Через минуту на Альшоля смотрела из зеркала маленькая стариковская головка, круглая, как фундучный орех. Борода на лице стала выглядеть совсем несуразно.
— Постригите и бороду, пожалуйста, — попросил он.
Парикмахер хохотнул, нашел длинные ножницы и отхватил Альшолю бороду.
— Это завсегда пожалуйста! Следующий! — крикнул он.
Альшоль отошел в сторонку, с любопытством ощупывая остатки бороды. Надо сказать, что ритуал проводов в Исландию ему не понравился. Но, может, таковы здешние законы? Может, теперь все жители Исландии стригутся наголо?

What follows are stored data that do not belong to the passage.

(* ===== verification/TaskGuarantees.v ===== *)
(** * What the task system guarantees

    The properties of the reachable states and of the operations that executors
    and operators rely on, each with a concrete run of the system. *)
From S2P Require Import Prelude GoStrings Uuid TaskStore TaskQueue TaskLeases StepEvents TaskSystem TaskCreation TaskSteps.
Open Scope list_scope.

(** ** A concrete system

    One plan for two targets with a step each, a published bundle, and the
    library functions instantiated by simple ones. *)

Module Demo.
#[export] Instance crypto : Crypto := {| sha256_hex := λ s, s |}.
#[export] Instance secrets : SecretResolver := {| resolveTaskLeaseStepSecrets := λ _ _, Ok [] |}.
#[export] Instance preparer : EventPreparer := {|
  step_secrets := λ _ _, Ok [];
  prepare := λ r _, Ok {| p_PayloadHash := ev_Message r; p_Logs := []; p_Outputs := [] |};
|}.
#[export] Instance gate : PreflightGate := {| evaluateAndPersistDeploymentPreflight := λ _ _, Ok (true, "") |}.

Definition org := uid 1.
Definition target (n : N) := uid (10 + n).

Definition env (time : Z) : tx_env :=
  {| now := time; fresh_task i := uid (100 + N.of_nat i); fresh_step i := uid (200 + N.of_nat i);
     fresh_lease := uid (300 + Z.to_N time); fresh_event := uid (400 + Z.to_N time);
     random_token := "token" +:+ itoa time |}.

Вскоре все мужики стали как один — с сияющими остриженными макушками. Почему-то они веселились, отпуская шуточки, и, гогоча, показывали друг на друга пальцем.
— Дедуля, а твои-то патлы могут и не отрасти!
— Ничего страшного. Мне и не надо. Ведь я еду в Исландию умирать...
— Ну, ты хохмач! — объявил парень с фингалом. — Тюряга это, дед, а не Исландия! Пятнадцать суток покорежишься на стройке, потом езжай в свою Исландию. И то если отпустят!
И он заржал вместе с другими лысыми.